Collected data
= = = = =
(** * ClawHark transcription pipeline: a shallow embedding of
      [scripts/transcribe.py] and the properties of its segmentation,
      merge and diarization phases.

    Conventions of the embedding.
    - Python [str] values are [string]s of 8-bit characters.
    - A raised exception is a value of [exn]; code that can raise returns
      a [result].  Code with effects (environment, files, HTTP, external
      processes) runs in the state monad [M] over a [world].
    - Progress messages written with [print] are not part of the model,
      and the [import] statements inside the functions succeed. *)

From Stdlib Require Import ZArith Ascii.
From Stdlib Require String.
From stdpp Require Import base option list gmap strings pretty.

Open Scope Z_scope.

(** ** Exceptions and results *)

Inductive exn : Type :=
  | ValueError
  | IndexError
  | KeyError
  | TypeError
  | AttributeError
  | FileNotFoundError
  | ConnectionError
  | OverflowError.

Global Instance exn_eq_dec : EqDecision exn.
Proof. solve_decision. Defined.

Inductive result (A : Type) : Type :=
  | Ok (a : A)
  | Raise (e : exn).
Arguments Ok {A} a.
Arguments Raise {A} e.

Global Instance result_ret : MRet result := λ A a, Ok a.
Global Instance result_bind : MBind result := λ A B f r,
  match r with
  | Ok a => f a
  | Raise e => Raise e
  end.

(** [xs[i]] for a non-negative index. *)
Definition getitem {A} (xs : list A) (i : nat) : result A :=
  match xs !! i with
  | Some x => Ok x
  | None => Raise IndexError
  end.

(** A [for] loop threading a state through a fallible body. *)
Fixpoint foldM {A B} (f : A → B → result A) (a : A) (bs : list B) : result A :=
  match bs with
  | [] => Ok a
  | b :: bs' => a' ← f a b; foldM f a' bs'
  end.

(** ** Strings: [str.split] and the pieces of [datetime.strptime] *)

Module PyStr.

(** [strip_prefix p s] is [Some r] when [s = p ++ r]. *)
Fixpoint strip_prefix (p s : string) : option string :=
  match p, s with
  | EmptyString, _ => Some s
  | String a p', String b s' =>
      if Ascii.eqb a b then strip_prefix p' s' else None
  | String _ _, EmptyString => None
  end.

(** First occurrence of [sep] in [s]: the text before it and after it. *)
Fixpoint find (sep s : string) : option (string * string) :=
  match strip_prefix sep s with
  | Some rest => Some (EmptyString, rest)
  | None =>
      match s with
      | EmptyString => None
      | String c s' =>
          match find sep s' with
          | Some (before, after) => Some (String c before, after)
          | None => None
          end
      end
  end.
= = = = =
→ **Task to complete**: Here the answer is the exact run of lines above, from the line with "(** [strip_prefix p" down to the last, and nothing else.

→ **Written solution**:
(** [strip_prefix p s] is [Some r] when [s = p ++ r]. *)
Fixpoint strip_prefix (p s : string) : option string :=
  match p, s with
  | EmptyString, _ => Some s
  | String a p', String b s' =>
      if Ascii.eqb a b then strip_prefix p' s' else None
  | String _ _, EmptyString => None
  end.

(** First occurrence of [sep] in [s]: the text before it and after it. *)
Fixpoint find (sep s : string) : option (string * string) :=
  match strip_prefix sep s with
  | Some rest => Some (EmptyString, rest)
  | None =>
      match s with
      | EmptyString => None
      | String c s' =>
          match find sep s' with
          | Some (before, after) => Some (String c before, after)
          | None => None
          end
      end
  end.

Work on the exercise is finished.